- _WHAT YOU WILL DO_
Look through the lines below, find those with the word "does", and copy them.

::: DATA RECORDS

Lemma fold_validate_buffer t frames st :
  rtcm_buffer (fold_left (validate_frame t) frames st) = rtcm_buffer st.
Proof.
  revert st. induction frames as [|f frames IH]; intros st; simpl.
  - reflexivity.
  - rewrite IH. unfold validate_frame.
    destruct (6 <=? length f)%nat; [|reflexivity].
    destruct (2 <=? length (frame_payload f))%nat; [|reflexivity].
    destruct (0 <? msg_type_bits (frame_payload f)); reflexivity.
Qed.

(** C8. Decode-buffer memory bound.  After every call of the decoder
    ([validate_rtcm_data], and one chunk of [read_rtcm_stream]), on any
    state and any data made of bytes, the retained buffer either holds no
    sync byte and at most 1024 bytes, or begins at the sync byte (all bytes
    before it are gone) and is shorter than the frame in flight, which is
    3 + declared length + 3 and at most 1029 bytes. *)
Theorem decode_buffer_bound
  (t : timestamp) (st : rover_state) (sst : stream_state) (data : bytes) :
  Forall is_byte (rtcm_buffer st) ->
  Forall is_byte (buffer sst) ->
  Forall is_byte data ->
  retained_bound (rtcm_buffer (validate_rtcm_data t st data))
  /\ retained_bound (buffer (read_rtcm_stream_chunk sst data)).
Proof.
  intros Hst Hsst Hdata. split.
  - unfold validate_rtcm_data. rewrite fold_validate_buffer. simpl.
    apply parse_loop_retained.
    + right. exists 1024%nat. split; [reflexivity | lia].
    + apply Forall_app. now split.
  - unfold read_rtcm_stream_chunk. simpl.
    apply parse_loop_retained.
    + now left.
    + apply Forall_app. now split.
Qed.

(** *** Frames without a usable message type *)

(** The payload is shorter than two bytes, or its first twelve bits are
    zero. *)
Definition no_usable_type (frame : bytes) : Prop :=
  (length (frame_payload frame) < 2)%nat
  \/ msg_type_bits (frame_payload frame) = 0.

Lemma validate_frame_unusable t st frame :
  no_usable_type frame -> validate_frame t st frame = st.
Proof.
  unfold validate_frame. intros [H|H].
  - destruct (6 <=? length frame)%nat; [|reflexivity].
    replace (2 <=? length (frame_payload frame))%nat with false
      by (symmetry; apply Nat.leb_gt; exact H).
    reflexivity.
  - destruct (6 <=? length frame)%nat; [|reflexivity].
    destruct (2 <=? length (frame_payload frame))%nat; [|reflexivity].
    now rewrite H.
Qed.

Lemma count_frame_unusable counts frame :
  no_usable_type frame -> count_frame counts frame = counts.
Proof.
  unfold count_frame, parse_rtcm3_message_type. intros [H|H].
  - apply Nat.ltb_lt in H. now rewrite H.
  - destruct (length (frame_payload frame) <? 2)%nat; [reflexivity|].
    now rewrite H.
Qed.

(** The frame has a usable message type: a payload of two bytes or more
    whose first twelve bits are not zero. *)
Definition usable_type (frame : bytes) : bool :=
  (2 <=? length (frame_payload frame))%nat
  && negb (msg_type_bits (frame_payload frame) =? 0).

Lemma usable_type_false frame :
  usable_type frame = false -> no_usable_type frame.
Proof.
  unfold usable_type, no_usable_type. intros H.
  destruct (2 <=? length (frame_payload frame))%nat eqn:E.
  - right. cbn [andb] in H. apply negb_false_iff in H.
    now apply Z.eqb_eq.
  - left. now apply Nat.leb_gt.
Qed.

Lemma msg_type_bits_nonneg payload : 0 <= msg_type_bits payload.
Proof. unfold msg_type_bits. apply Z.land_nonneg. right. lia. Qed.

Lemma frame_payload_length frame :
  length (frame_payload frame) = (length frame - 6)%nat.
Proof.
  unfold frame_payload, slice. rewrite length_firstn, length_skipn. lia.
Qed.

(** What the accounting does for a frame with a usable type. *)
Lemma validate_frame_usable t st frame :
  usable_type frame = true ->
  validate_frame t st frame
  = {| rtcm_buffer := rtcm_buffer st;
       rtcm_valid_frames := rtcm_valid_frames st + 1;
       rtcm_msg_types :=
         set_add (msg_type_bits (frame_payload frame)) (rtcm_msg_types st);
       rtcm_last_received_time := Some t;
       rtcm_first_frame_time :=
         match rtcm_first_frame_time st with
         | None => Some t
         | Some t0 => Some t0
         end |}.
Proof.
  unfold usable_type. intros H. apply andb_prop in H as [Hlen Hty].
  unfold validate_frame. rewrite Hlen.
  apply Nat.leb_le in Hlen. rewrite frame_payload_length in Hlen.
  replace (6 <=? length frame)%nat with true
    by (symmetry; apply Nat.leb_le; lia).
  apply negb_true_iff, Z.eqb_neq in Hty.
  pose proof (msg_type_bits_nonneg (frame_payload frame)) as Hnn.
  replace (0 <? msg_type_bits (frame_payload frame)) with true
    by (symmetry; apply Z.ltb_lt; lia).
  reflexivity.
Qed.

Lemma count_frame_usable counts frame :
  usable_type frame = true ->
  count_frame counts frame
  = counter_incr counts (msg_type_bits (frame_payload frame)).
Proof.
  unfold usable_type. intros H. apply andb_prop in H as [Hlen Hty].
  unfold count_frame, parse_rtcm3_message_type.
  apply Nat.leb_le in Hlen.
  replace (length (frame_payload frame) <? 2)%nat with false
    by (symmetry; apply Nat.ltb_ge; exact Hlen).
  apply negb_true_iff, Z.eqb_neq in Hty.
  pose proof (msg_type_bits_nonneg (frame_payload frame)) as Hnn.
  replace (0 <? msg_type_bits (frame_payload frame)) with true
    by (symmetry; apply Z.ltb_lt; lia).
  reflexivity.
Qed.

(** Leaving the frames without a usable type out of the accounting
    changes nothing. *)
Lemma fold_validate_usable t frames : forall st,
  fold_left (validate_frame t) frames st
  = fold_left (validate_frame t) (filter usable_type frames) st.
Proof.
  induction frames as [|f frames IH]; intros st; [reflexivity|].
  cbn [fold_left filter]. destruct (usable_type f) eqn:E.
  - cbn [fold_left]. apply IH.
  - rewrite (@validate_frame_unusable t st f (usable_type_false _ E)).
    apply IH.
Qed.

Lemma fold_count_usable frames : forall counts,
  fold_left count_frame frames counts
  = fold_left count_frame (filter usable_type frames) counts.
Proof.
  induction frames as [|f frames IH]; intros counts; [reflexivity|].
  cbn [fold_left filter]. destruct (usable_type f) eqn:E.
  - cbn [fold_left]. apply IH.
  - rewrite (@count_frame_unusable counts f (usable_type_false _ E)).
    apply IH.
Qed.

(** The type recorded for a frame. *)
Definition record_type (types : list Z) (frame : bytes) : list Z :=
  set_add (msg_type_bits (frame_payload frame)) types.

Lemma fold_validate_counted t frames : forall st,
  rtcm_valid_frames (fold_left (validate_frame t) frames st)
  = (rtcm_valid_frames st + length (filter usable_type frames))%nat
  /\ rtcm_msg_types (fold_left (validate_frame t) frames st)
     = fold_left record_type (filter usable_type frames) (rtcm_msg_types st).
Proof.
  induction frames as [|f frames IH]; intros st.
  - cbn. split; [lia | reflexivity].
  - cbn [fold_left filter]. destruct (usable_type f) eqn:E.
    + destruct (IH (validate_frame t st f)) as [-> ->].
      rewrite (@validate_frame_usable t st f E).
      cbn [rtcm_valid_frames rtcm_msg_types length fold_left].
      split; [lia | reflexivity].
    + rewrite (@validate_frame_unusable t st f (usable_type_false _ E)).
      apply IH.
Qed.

::::::
::: DATA RECORDS

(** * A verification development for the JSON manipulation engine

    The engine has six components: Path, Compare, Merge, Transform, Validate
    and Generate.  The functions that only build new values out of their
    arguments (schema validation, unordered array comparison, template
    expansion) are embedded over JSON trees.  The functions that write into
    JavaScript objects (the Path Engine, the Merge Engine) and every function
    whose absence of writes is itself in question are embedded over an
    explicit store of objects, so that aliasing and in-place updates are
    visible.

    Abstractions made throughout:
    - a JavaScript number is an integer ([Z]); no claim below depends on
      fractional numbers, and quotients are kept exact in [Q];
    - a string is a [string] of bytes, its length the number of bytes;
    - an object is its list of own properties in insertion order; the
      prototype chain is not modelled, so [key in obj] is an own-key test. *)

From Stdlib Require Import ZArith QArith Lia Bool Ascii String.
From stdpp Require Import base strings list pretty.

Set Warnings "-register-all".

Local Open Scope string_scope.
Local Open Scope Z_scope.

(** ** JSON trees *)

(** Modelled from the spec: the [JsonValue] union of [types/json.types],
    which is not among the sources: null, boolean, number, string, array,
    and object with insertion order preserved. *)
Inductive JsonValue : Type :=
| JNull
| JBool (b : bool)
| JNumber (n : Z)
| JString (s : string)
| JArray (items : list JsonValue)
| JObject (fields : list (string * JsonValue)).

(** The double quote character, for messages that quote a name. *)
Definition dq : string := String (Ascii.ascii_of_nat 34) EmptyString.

::::::
::: DATA RECORDS

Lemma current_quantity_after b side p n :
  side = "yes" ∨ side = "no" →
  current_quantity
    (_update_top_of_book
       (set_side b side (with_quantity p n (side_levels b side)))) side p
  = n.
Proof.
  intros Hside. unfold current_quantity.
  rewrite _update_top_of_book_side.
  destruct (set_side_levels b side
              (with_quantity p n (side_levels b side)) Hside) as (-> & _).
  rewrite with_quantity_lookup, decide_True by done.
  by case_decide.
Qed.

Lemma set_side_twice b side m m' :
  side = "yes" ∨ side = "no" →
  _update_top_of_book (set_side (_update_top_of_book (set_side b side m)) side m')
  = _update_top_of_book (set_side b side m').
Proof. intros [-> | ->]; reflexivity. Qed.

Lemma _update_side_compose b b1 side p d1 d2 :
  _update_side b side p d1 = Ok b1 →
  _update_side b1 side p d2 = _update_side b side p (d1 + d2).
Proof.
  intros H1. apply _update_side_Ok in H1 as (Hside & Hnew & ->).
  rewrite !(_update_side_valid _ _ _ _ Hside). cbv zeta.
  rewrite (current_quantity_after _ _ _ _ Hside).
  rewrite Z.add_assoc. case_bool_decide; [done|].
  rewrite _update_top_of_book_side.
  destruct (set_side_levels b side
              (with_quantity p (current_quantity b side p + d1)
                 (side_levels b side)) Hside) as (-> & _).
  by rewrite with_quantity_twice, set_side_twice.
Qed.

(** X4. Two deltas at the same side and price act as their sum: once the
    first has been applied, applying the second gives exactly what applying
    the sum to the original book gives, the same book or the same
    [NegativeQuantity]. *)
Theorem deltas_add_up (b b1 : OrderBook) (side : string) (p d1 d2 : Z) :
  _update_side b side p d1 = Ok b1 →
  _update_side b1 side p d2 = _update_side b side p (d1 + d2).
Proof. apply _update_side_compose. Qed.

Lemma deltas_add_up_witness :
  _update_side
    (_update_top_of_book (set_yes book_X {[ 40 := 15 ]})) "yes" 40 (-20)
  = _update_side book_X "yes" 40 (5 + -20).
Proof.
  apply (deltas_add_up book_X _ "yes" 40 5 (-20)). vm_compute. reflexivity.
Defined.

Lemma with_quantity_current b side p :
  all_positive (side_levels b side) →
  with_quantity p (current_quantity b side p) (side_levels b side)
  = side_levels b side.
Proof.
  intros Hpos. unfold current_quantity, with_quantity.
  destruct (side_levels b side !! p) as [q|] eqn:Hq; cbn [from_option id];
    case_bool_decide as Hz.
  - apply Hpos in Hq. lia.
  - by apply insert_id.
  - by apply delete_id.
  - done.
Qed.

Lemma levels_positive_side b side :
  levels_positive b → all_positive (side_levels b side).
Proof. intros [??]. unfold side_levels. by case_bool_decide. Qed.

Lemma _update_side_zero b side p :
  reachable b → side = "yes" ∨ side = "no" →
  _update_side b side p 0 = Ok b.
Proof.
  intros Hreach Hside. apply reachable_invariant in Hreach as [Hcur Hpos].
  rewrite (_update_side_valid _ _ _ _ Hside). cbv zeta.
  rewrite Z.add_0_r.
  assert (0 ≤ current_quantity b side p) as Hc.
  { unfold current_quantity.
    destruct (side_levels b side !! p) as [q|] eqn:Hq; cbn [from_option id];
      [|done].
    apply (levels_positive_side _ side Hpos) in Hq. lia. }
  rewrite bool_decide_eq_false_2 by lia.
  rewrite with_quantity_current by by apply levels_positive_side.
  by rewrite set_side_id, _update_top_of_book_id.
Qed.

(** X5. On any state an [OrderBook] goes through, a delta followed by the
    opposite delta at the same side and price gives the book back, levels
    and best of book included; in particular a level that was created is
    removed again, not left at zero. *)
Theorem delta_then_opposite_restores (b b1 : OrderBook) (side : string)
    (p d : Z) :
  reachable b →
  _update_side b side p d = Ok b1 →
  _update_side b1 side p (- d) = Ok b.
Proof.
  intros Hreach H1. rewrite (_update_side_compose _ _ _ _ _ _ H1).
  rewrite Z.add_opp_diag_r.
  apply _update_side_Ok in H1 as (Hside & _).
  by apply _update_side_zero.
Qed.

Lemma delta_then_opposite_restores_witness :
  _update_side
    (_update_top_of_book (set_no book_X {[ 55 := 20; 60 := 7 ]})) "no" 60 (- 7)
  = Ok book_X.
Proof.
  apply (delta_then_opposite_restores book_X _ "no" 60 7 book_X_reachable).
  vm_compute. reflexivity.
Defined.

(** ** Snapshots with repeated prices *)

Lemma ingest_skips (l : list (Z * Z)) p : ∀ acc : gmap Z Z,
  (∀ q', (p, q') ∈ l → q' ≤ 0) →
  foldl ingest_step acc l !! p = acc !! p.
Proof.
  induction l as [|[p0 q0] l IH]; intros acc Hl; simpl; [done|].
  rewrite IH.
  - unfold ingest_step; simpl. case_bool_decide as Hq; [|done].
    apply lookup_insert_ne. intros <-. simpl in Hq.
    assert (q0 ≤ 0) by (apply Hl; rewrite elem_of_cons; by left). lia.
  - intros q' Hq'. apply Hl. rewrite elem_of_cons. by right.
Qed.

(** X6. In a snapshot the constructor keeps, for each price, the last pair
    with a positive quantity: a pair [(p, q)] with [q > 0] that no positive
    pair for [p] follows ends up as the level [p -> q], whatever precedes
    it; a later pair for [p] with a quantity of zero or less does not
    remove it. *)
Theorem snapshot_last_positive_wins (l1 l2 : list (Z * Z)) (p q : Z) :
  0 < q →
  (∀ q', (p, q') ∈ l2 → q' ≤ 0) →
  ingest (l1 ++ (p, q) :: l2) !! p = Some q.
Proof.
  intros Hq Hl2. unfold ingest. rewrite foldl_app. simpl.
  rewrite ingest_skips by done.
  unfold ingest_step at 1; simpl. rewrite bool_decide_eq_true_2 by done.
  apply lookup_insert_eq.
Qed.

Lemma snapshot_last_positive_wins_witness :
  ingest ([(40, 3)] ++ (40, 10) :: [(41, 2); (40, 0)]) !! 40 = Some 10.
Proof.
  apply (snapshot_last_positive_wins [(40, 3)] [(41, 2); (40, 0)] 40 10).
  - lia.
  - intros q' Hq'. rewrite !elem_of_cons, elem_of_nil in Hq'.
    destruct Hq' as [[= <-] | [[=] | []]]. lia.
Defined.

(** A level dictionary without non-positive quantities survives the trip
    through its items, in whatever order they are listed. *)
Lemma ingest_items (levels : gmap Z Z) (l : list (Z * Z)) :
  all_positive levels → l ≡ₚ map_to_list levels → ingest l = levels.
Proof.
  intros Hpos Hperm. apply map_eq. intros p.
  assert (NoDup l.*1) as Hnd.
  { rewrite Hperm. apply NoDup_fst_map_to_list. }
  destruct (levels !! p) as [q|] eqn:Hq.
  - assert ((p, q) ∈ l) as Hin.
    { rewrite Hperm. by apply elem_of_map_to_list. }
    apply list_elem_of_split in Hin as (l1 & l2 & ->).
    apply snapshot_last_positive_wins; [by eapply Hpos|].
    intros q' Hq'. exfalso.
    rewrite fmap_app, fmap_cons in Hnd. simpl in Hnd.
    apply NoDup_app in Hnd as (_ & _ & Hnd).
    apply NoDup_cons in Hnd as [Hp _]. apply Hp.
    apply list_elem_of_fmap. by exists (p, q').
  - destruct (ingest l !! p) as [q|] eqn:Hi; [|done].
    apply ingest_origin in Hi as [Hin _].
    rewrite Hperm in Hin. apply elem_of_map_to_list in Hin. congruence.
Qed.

::::::

- _ANSWER SECTION_
(** What the accounting does for a frame with a usable type. *)
    it; a later pair for [p] with a quantity of zero or less does not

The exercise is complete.